■ **Source data**
Lemma drawn_palette x wd h c :
  drawn {| call_label := None;
           call_colors := GenerateCompressionCharts.palette;
           call_x := x; call_width := wd; call_height := h |} = Some c ->
  bc_label c = None /\ coloured_by_series c.
Proof.
  intros D. unfold drawn in D.
  cbn [call_x call_height call_width call_label call_colors] in D.
  destruct (Np.broadcast x _) as [l|]; [|discriminate D].
  injection D as <-. unfold coloured_by_series. cbn [bc_label bc_patches].
  split; [reflexivity|]. intros k r Hk.
  now rewrite (bar_patches_colour _ _ _ _ _ Hk).
Qed.

(** X11.  Colours and legend.  In generate_charts.py every bar of a
    series has the colour of its storage engine, the same in all three
    charts (CSV blue, LSM red, PostgreSQL green), and the legend lists
    the series in drawing order.  In generate_compression_charts.py there
    is no legend and bar number k takes colour number k mod 3 of the
    palette, so with more than three bars the colours repeat. *)
Theorem bars_are_coloured_by_series (i : invocation) (w : world) :
  well_shaped i = true -> writable w ->
  exists img w',
    render i w = (Ok tt, w') /\
    files w' !! output_path i = Some img /\
    Forall coloured_by_series (containers (axes_of img)) /\
    legend (axes_of img)
    = (if categorical i then None
       else Some (omap bc_label (containers (axes_of img)))) /\
    map bc_label (containers (axes_of img))
    = match i with
      | Lab3Sizes _ _ _ _ =>
          [Some "CSV"; Some "LSM"; Some "PostgreSQL"]%string
      | Lab3Read _ _ _ | Lab3Write _ _ _ =>
          [Some "LSM"; Some "PostgreSQL"]%string
      | _ => [None]
      end.
Proof.
  intros Hs Hw.
  destruct (render_saved i w Hs Hw)
    as (F & E & _ & _ & Hc & _ & _ & _ & _ & Hg).
  exists (png300 F). eexists. split; [exact E|].
  split; [apply lookup_insert_eq|].
  unfold axes_of. cbn [img_figure png300]. rewrite Hg, Hc.
  pose proof (Forall2_drawn _ (well_shaped_calls i Hs)) as D.
  fold (drawn_containers i) in D.
  destruct i; cbn [bar_calls categorical legend_of] in D |- *;
    repeat match goal with
           | H : Forall2 _ _ (_ :: _) |- _ =>
               apply Forall2_cons_inv_r in H as (? & ? & ? & ? & ->)
           | H : Forall2 _ _ [] |- _ => apply Forall2_nil_inv_r in H as ->
           end;
    repeat match goal with
           | H : drawn (numeric_call _ _ _ _ _) = Some _ |- _ =>
               eapply drawn_coloured in H as [? ?]; [ | reflexivity ]
           | H : drawn _ = Some _ |- _ =>
               apply drawn_palette in H as [? ?]
           end;
    cbn [map]; repeat split; repeat constructor; trivial; congruence.
Qed.

Lemma bars_are_coloured_by_series_witness :
  well_shaped lab3_sizes = true /\ writable fresh_process /\
  exists img w',
    render lab3_sizes fresh_process = (Ok tt, w') /\
    files w' !! output_path lab3_sizes = Some img /\
    Forall coloured_by_series (containers (axes_of img)) /\
    map bc_label (containers (axes_of img))
    = [Some "CSV"; Some "LSM"; Some "PostgreSQL"]%string.
Proof.
  assert (H : well_shaped lab3_sizes = true) by (vm_compute; reflexivity).
  assert (W : writable fresh_process) by (vm_compute; reflexivity).
  split; [exact H|]. split; [exact W|].
  destruct (bars_are_coloured_by_series lab3_sizes fresh_process H W)
    as (img & w' & E & L & C & _ & B).
  exists img, w'. split; [exact E|]. split; [exact L|].
  split; [exact C | exact B].
Defined.

(** ** Number formatting *)

Lemma round_half_even_spec num den :
  0 < den ->
  2 * Z.abs (round_half_even num den * den - num) <= den /\
  (2 * Z.abs (round_half_even num den * den - num) = den ->
   Z.even (round_half_even num den) = true).
Proof.
  intros Hd. unfold round_half_even.
  pose proof (Z.div_mod num den ltac:(lia)) as E.
  pose proof (Z.mod_pos_bound num den Hd) as B.
  set (q := num / den) in *. set (r := num mod den) in *.
  destruct (Z.compare_spec (2 * r) den) as [C | C | C].
  - destruct (Z.even q) eqn:Ev.
    + split; [nia | trivial].
    + split; [nia|]. intros _. rewrite Z.even_add, Ev. reflexivity.
  - split; [nia | nia].
  - split; [nia | nia].
Qed.

(** X12.  The number on a bar label is correctly rounded.  For a bar of
    finite non-zero height, whose exact value is m * 2^e, the digits D
    printed with p decimals satisfy |D / 10^p - m * 2^e| <= 10^-p / 2,
    and in the case of a tie D is even (round half to even on the exact
    binary value, not on the decimal the data were written with). *)
Theorem bar_labels_are_correctly_rounded
    (p : nat) (bar : rectangle) (s : bool) (m : positive) (e : Z) :
  get_height bar = S754_finite s m e ->
  exists D,
    text_s (bar_text p bar)
    = (sign_prefix s +:+ fixed_unsigned p D)%string /\
    2 * Z.abs (D * 2 ^ Z.max 0 (- e)
               - Z.pos m * 10 ^ Z.of_nat p * 2 ^ Z.max 0 e)
      <= 2 ^ Z.max 0 (- e) /\
    (2 * Z.abs (D * 2 ^ Z.max 0 (- e)
                - Z.pos m * 10 ^ Z.of_nat p * 2 ^ Z.max 0 e)
       = 2 ^ Z.max 0 (- e) -> Z.even D = true).
Proof.
  intros H. exists (scaled_digits p m e).
  split; [cbn [text_s bar_text]; now rewrite H|].
  unfold scaled_digits. destruct (Z.leb_spec 0 e) as [L | L].
  - rewrite (Z.max_l 0 (- e)), (Z.max_r 0 e) by lia. cbn [Z.pow].
    split; [lia | lia].
  - rewrite (Z.max_r 0 (- e)), (Z.max_l 0 e) by lia.
    change (2 ^ 0) with 1. rewrite Z.mul_1_r.
    apply round_half_even_spec. apply Z.pow_pos_nonneg; lia.
Qed.

Lemma bar_labels_are_correctly_rounded_witness :
  get_height quarter_bar = S754_finite false 4503599627370496 (-54) /\
  exists D,
    text_s (bar_text 1 quarter_bar)
    = (sign_prefix false +:+ fixed_unsigned 1 D)%string /\
    2 * Z.abs (D * 2 ^ 54 - 4503599627370496 * 10) <= 2 ^ 54.
Proof.
  assert (H : get_height quarter_bar
              = S754_finite false 4503599627370496 (-54))
    by (vm_compute; reflexivity).
  split; [exact H|].
  destruct (bar_labels_are_correctly_rounded 1 quarter_bar false _ _ H)
    as (D & T & B & _).
  exists D. split; [exact T|].
  change (Z.max 0 (- -54)) with 54 in B.
  change (Z.max 0 (-54)) with 0 in B.
  change (2 ^ 0) with 1 in B. rewrite Z.mul_1_r in B. exact B.
Defined.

■ **Task requirements**
For each line above that carries the word "files", copy it out.

■ **Answer space**
    files w' !! output_path i = Some img /\
    files w' !! output_path lab3_sizes = Some img /\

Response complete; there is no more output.